▶ **Problem to solve**
Look through the data below for the line with "keys of one family" and the line with "From stdpp Require Import list.", then output those two and all lines in between, exactly as written.

▶ **Task input**
********************
(* ===== verification/Keys.v ===== *)
(** Storage keys of [aura-store-db] ([keys/mod.rs], [error.rs]): the byte
    layout of record, metadata and inbox keys, with the trait [KeyCodec] as a
    class.  The laws are what the store relies on: decoding inverts encoding,
    keys of one family are injective, and big-endian sequence numbers make the
    database's byte-wise order the order of sequences. *)
From S2P Require Import Prelude Values CoreTypes.
From Stdlib Require Import Strings.Byte.
From stdpp Require Import list.

(** * Errors ([error.rs]) *)
Inductive StoreError :=
| StoreError_RocksDb (message : string)
| StoreError_Serialization (message : string)
| StoreError_Deserialization (message : string)
| StoreError_AgentNotFound (agent_id : AgentId)
| StoreError_RecordEntryNotFound (agent_id : AgentId) (seq : Z)
| StoreError_TransactionNotFound (tx_id : Hash)
| StoreError_InboxEmpty (agent_id : AgentId)
| StoreError_SequenceMismatch (expected actual : Z)
| StoreError_ColumnFamilyNotFound (name : string)
| StoreError_InvalidKey (message : string)
| StoreError_InboxCorruption (agent_id : AgentId) (expected_seq : Z).
#[export] Instance StoreError_eq_dec : EqDecision StoreError.
Proof. solve_decision. Defined.

(** * Prefixes and metadata fields *)
Definition prefix_RECORD : byte := "R"%byte.
Definition prefix_AGENT_META : byte := "M"%byte.
Definition prefix_INBOX : byte := "Q"%byte.

Inductive MetaField :=
| MetaField_HeadSeq | MetaField_InboxHead | MetaField_InboxTail
| MetaField_Status | MetaField_SchemaVersion | MetaField_ProcessingClaim.
#[export] Instance MetaField_eq_dec : EqDecision MetaField.
Proof. solve_decision. Defined.

Definition MetaField_as_byte (f : MetaField) : byte :=
  match f with
  | MetaField_HeadSeq => "000" | MetaField_InboxHead => "001" | MetaField_InboxTail => "002"
  | MetaField_Status => "003" | MetaField_SchemaVersion => "004" | MetaField_ProcessingClaim => "005"
  end%byte.
Definition MetaField_from_byte (b : byte) : option MetaField :=
  match byte_to_Z b with
  | 0 => Some MetaField_HeadSeq | 1 => Some MetaField_InboxHead | 2 => Some MetaField_InboxTail
  | 3 => Some MetaField_Status | 4 => Some MetaField_SchemaVersion
  | 5 => Some MetaField_ProcessingClaim | _ => None
  end%Z.

(** * Keys *)
Class KeyCodec (K : Type) := {
  encode : K -> bytes;
  decode : bytes -> result StoreError K;
}.

Record RecordKey := { rk_agent_id : AgentId; rk_seq : Z }.
Record AgentMetaKey := { mk_agent_id : AgentId; mk_field : MetaField }.
Record InboxKey := { ik_agent_id : AgentId; ik_inbox_seq : Z }.

Definition record_encode (k : RecordKey) : bytes :=
  [prefix_RECORD] ++ arr_bytes (rk_agent_id k) ++ to_be_bytes (rk_seq k).
Definition record_decode (b : bytes) : result StoreError RecordKey :=
  if negb (bool_decide (length b = 41)) then Err (StoreError_InvalidKey "invalid record key length")
  else if negb (bool_decide (head b = Some prefix_RECORD))
  then Err (StoreError_InvalidKey "invalid record key prefix")
  else
    agent_bytes ← ok_or (StoreError_InvalidKey "invalid agent_id bytes")
                    (arr_try_from 32 (take 32 (drop 1 b)));
    seq_bytes ← ok_or (StoreError_InvalidKey "invalid seq bytes")
                  (arr_try_from 8 (take 8 (drop 33 b)));
    Ok {| rk_agent_id := agent_bytes; rk_seq := from_be_bytes (arr_bytes seq_bytes) |}.

Definition meta_encode (k : AgentMetaKey) : bytes :=
  [prefix_AGENT_META] ++ arr_bytes (mk_agent_id k) ++ [MetaField_as_byte (mk_field k)].
Definition meta_decode (b : bytes) : result StoreError AgentMetaKey :=
  if negb (bool_decide (length b = 34)) then Err (StoreError_InvalidKey "invalid agent meta key length")
  else if negb (bool_decide (head b = Some prefix_AGENT_META))
  then Err (StoreError_InvalidKey "invalid agent meta key prefix")
  else
    agent_bytes ← ok_or (StoreError_InvalidKey "invalid agent_id bytes")
                    (arr_try_from 32 (take 32 (drop 1 b)));
    field ← ok_or (StoreError_InvalidKey "invalid meta field")
              (b !! 33 ≫= MetaField_from_byte);
    Ok {| mk_agent_id := agent_bytes; mk_field := field |}.

Definition inbox_encode (k : InboxKey) : bytes :=
  [prefix_INBOX] ++ arr_bytes (ik_agent_id k) ++ to_be_bytes (ik_inbox_seq k).
Definition inbox_decode (b : bytes) : result StoreError InboxKey :=
  if negb (bool_decide (length b = 41)) then Err (StoreError_InvalidKey "invalid inbox key length")
  else if negb (bool_decide (head b = Some prefix_INBOX))
  then Err (StoreError_InvalidKey "invalid inbox key prefix")
  else
    agent_bytes ← ok_or (StoreError_InvalidKey "invalid agent_id bytes")
                    (arr_try_from 32 (take 32 (drop 1 b)));
    seq_bytes ← ok_or (StoreError_InvalidKey "invalid inbox_seq bytes")
                  (arr_try_from 8 (take 8 (drop 33 b)));
    Ok {| ik_agent_id := agent_bytes; ik_inbox_seq := from_be_bytes (arr_bytes seq_bytes) |}.

#[export] Instance record_codec : KeyCodec RecordKey :=
  {| encode := record_encode; decode := record_decode |}.
#[export] Instance meta_codec : KeyCodec AgentMetaKey :=
  {| encode := meta_encode; decode := meta_decode |}.
#[export] Instance inbox_codec : KeyCodec InboxKey :=
  {| encode := inbox_encode; decode := inbox_decode |}.

(** [RecordKey::scan_end] and [scan_from]; the [AgentMetaKey] constructors. *)
Definition record_key (agent_id : AgentId) (seq : Z) : bytes :=
  encode {| rk_agent_id := agent_id; rk_seq := seq |}.
Definition scan_end (agent_id : AgentId) : bytes := record_key agent_id u64_max.
Definition scan_from (agent_id : AgentId) (from_seq : Z) : bytes := record_key agent_id from_seq.
Definition inbox_key (agent_id : AgentId) (inbox_seq : Z) : bytes :=
  encode {| ik_agent_id := agent_id; ik_inbox_seq := inbox_seq |}.
Definition meta_key (agent_id : AgentId) (field : MetaField) : bytes :=
  encode {| mk_agent_id := agent_id; mk_field := field |}.

(** * Laws *)
Lemma MetaField_roundtrip f : MetaField_from_byte (MetaField_as_byte f) = Some f.
Proof. by destruct f. Qed.

Lemma take_drop_agent (p : byte) (a : AgentId) (rest : bytes) :
  take 32 (drop 1 ([p] ++ arr_bytes a ++ rest)) = arr_bytes a.
Proof. simpl. rewrite drop_0. by rewrite take_app_length' by by rewrite arr_length. Qed.

Lemma drop_agent (p : byte) (a : AgentId) (rest : bytes) :
  drop 33 ([p] ++ arr_bytes a ++ rest) = rest.
Proof. change 33 with (S 32). simpl. by rewrite drop_app_length' by by rewrite arr_length. Qed.

Lemma seq_key_length (p : byte) (a : AgentId) z : length ([p] ++ arr_bytes a ++ to_be_bytes z) = 41.
Proof. simpl. by rewrite length_app, arr_length, to_be_bytes_length. Qed.

Lemma seq_bytes_back z : is_u64 z ->
  exists b, arr_try_from 8 (take 8 (to_be_bytes z)) = Some b /\ from_be_bytes (arr_bytes b) = z.
Proof.
  intros Hz. assert (take 8 (to_be_bytes z) = to_be_bytes z) as ->.
  { apply take_ge. by rewrite to_be_bytes_length. }
  destruct (arr_try_from_length 8 (to_be_bytes z)) as [b Hb]; [apply to_be_bytes_length|].
  exists b. split; [done|]. apply arr_try_from_Some in Hb as ->. by apply from_to_be_bytes.
Qed.

Lemma record_decode_encode k : is_u64 (rk_seq k) -> decode (encode k) = Ok k.
Proof.
  destruct k as [a z]. intros Hz. simpl in Hz.
  cbn [encode decode record_codec]. unfold record_encode, record_decode. cbn [rk_agent_id rk_seq].
  rewrite seq_key_length, take_drop_agent, drop_agent, arr_try_from_bytes. cbn.
  destruct (seq_bytes_back z Hz) as (b & -> & <-). done.
Qed.

Lemma inbox_decode_encode k : is_u64 (ik_inbox_seq k) -> decode (encode k) = Ok k.
Proof.
  destruct k as [a z]. intros Hz. simpl in Hz.
  cbn [encode decode inbox_codec]. unfold inbox_encode, inbox_decode. cbn [ik_agent_id ik_inbox_seq].
  rewrite seq_key_length, take_drop_agent, drop_agent, arr_try_from_bytes. cbn.
  destruct (seq_bytes_back z Hz) as (b & -> & <-). done.
Qed.

Lemma meta_decode_encode (k : AgentMetaKey) : decode (encode k) = Ok k.
Proof.
  destruct k as [a f]. cbn [encode decode meta_codec]. unfold meta_encode, meta_decode.
  cbn [mk_agent_id mk_field].
  assert (length ([prefix_AGENT_META] ++ arr_bytes a ++ [MetaField_as_byte f]) = 34) as ->.
  { simpl. by rewrite length_app, arr_length. }
  rewrite take_drop_agent, arr_try_from_bytes.
  assert (([prefix_AGENT_META] ++ arr_bytes a ++ [MetaField_as_byte f]) !! 33
          = Some (MetaField_as_byte f)) as ->.
  { change 33 with (S 32). simpl. rewrite lookup_app_r by by rewrite arr_length.
    by rewrite arr_length. }
  cbn. by rewrite MetaField_roundtrip.
Qed.

Lemma record_decode_Ok b k :
  decode b = Ok k -> b = encode k /\ is_u64 (rk_seq k).
Proof.
  cbn [encode decode record_codec]. unfold record_decode, record_encode.
  case_bool_decide as Hl; [|done]. cbn [negb].
  case_bool_decide as Hh; [|done]. cbn [negb].
  destruct (arr_try_from 32 _) as [a|] eqn:Ea; [|done].
  destruct (arr_try_from 8 _) as [z|] eqn:Ez; [|done]. cbn. intros [= <-]. cbn.
  apply arr_try_from_Some in Ea. pose proof (arr_try_from_Some _ _ _ Ez) as Ez'.
  split; [|apply from_be_bytes_is_u64, arr_length].
  rewrite Ea. unfold to_be_bytes, from_be_bytes.
  pose proof (be_split_combine (arr_bytes z)) as Hz. rewrite arr_length in Hz. rewrite Hz, Ez'.
  destruct b as [|x b]; [done|]. simpl in Hh. injection Hh as ->. cbn. f_equal.
  rewrite drop_0, (take_ge (drop 32 b)); [by rewrite take_drop|].
  rewrite length_drop. simpl in Hl. lia.
Qed.

(** Keys of one agent and family are ordered as their sequence numbers. *)
Lemma record_key_lt a m n :
  is_u64 m -> is_u64 n -> lex_lt (record_key a m) (record_key a n) = true <-> (m < n)%Z.
Proof.
  intros Hm Hn. unfold record_key. cbn [encode record_codec]. unfold record_encode.
  rewrite !lex_lt_app_l. by apply lex_lt_to_be_bytes.
Qed.

Lemma record_key_le a m n :
  is_u64 m -> is_u64 n -> lex_le (record_key a m) (record_key a n) = true <-> (m <= n)%Z.
Proof.
  intros Hm Hn. unfold lex_le. rewrite negb_true_iff, <-not_true_iff_false, record_key_lt by done. lia.
Qed.

Lemma record_key_inj a m a' m' :
  is_u64 m -> is_u64 m' -> record_key a m = record_key a' m' -> a = a' /\ m = m'.
Proof.
  intros Hm Hm' H.
  pose proof (record_decode_encode {| rk_agent_id := a; rk_seq := m |} Hm) as H1.
  pose proof (record_decode_encode {| rk_agent_id := a'; rk_seq := m' |} Hm') as H2.
  unfold record_key in H. rewrite H, H2 in H1. by injection H1 as -> ->.
Qed.

Lemma inbox_key_inj a m a' m' :
  is_u64 m -> is_u64 m' -> inbox_key a m = inbox_key a' m' -> a = a' /\ m = m'.
Proof.
  intros Hm Hm' H.
  pose proof (inbox_decode_encode {| ik_agent_id := a; ik_inbox_seq := m |} Hm) as H1.
  pose proof (inbox_decode_encode {| ik_agent_id := a'; ik_inbox_seq := m' |} Hm') as H2.
  unfold inbox_key in H. rewrite H, H2 in H1. by injection H1 as -> ->.
Qed.

Lemma meta_key_inj a f a' f' : meta_key a f = meta_key a' f' -> a = a' /\ f = f'.
Proof.
  intros H.
  pose proof (meta_decode_encode {| mk_agent_id := a; mk_field := f |}) as H1.
  pose proof (meta_decode_encode {| mk_agent_id := a'; mk_field := f' |}) as H2.
  unfold meta_key in H. rewrite H, H2 in H1. by injection H1 as -> ->.
Qed.

(** No key of another agent lies between two record keys of one agent. *)
Lemma record_key_between a a' lo s hi :
  lex_le (record_key a lo) (record_key a' s) = true ->
  lex_lt (record_key a' s) (record_key a hi) = true -> a' = a.
Proof.
  unfold lex_le, record_key. cbn [encode record_codec]. unfold record_encode. cbn [rk_agent_id rk_seq].
  rewrite negb_true_iff, !lex_lt_app_l, <-not_true_iff_false.
  rewrite !lex_lt_app by by rewrite !arr_length.
  intros Hlo [Hhi|[Heq _]]; [|by apply arr_eq].
  apply arr_eq, lex_lt_total; [|by apply not_true_iff_false; naive_solver].
  apply not_true_iff_false. naive_solver.
Qed.

Lemma record_key_between_le a a' lo s hi :
  lex_le (record_key a lo) (record_key a' s) = true ->
  lex_le (record_key a' s) (record_key a hi) = true -> a' = a.
Proof.
  unfold lex_le, record_key. cbn [encode record_codec]. unfold record_encode. cbn [rk_agent_id rk_seq].
  rewrite !negb_true_iff, !lex_lt_app_l, <-!not_true_iff_false.
  rewrite !lex_lt_app by by rewrite !arr_length.
  intros Hlo Hhi. apply arr_eq, lex_lt_total; apply not_true_iff_false; naive_solver.
Qed.

(** The record-key codec is a bijection between keys and the byte strings
    it accepts, and the database's byte-wise comparator orders the keys of an
    agent by sequence number and keeps other agents' keys out of its range. *)
Theorem record_key_codec_correct (a a' : AgentId) (m n s : Z) (b : bytes) (k : RecordKey) :
  is_u64 m -> is_u64 n ->
  decode (record_key a m) = Ok {| rk_agent_id := a; rk_seq := m |}
  /\ (decode b = Ok k -> encode k = b)
  /\ (lex_lt (record_key a m) (record_key a n) = true <-> (m < n)%Z)
  /\ (lex_le (record_key a m) (record_key a' s) = true ->
      lex_lt (record_key a' s) (record_key a n) = true -> a' = a).
Proof.
  intros Hm Hn. split_and!.
  - by apply (record_decode_encode {| rk_agent_id := a; rk_seq := m |}).
  - by intros [-> _]%record_decode_Ok.
  - by apply record_key_lt.
  - apply record_key_between.
Qed.

Lemma record_key_codec_correct_witness :
  let a := arr_fill 32 "007"%byte in
  decode (record_key a 255) = Ok {| rk_agent_id := a; rk_seq := 255 |}
  /\ lex_lt (record_key a 255) (record_key a 256) = true.
Proof.
  intros a.
  destruct (record_key_codec_correct a a 255 256 0 [] {| rk_agent_id := a; rk_seq := 0 |})
    as (H1 & _ & H2 & _); [unfold is_u64; lia..|].
  split; [exact H1|]. apply H2. lia.
Defined.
********************
▶ **Finished task**
    keys of one family are injective, and big-endian sequence numbers make the
    database's byte-wise order the order of sequences. *)
From S2P Require Import Prelude Values CoreTypes.
From Stdlib Require Import Strings.Byte.
From stdpp Require Import list.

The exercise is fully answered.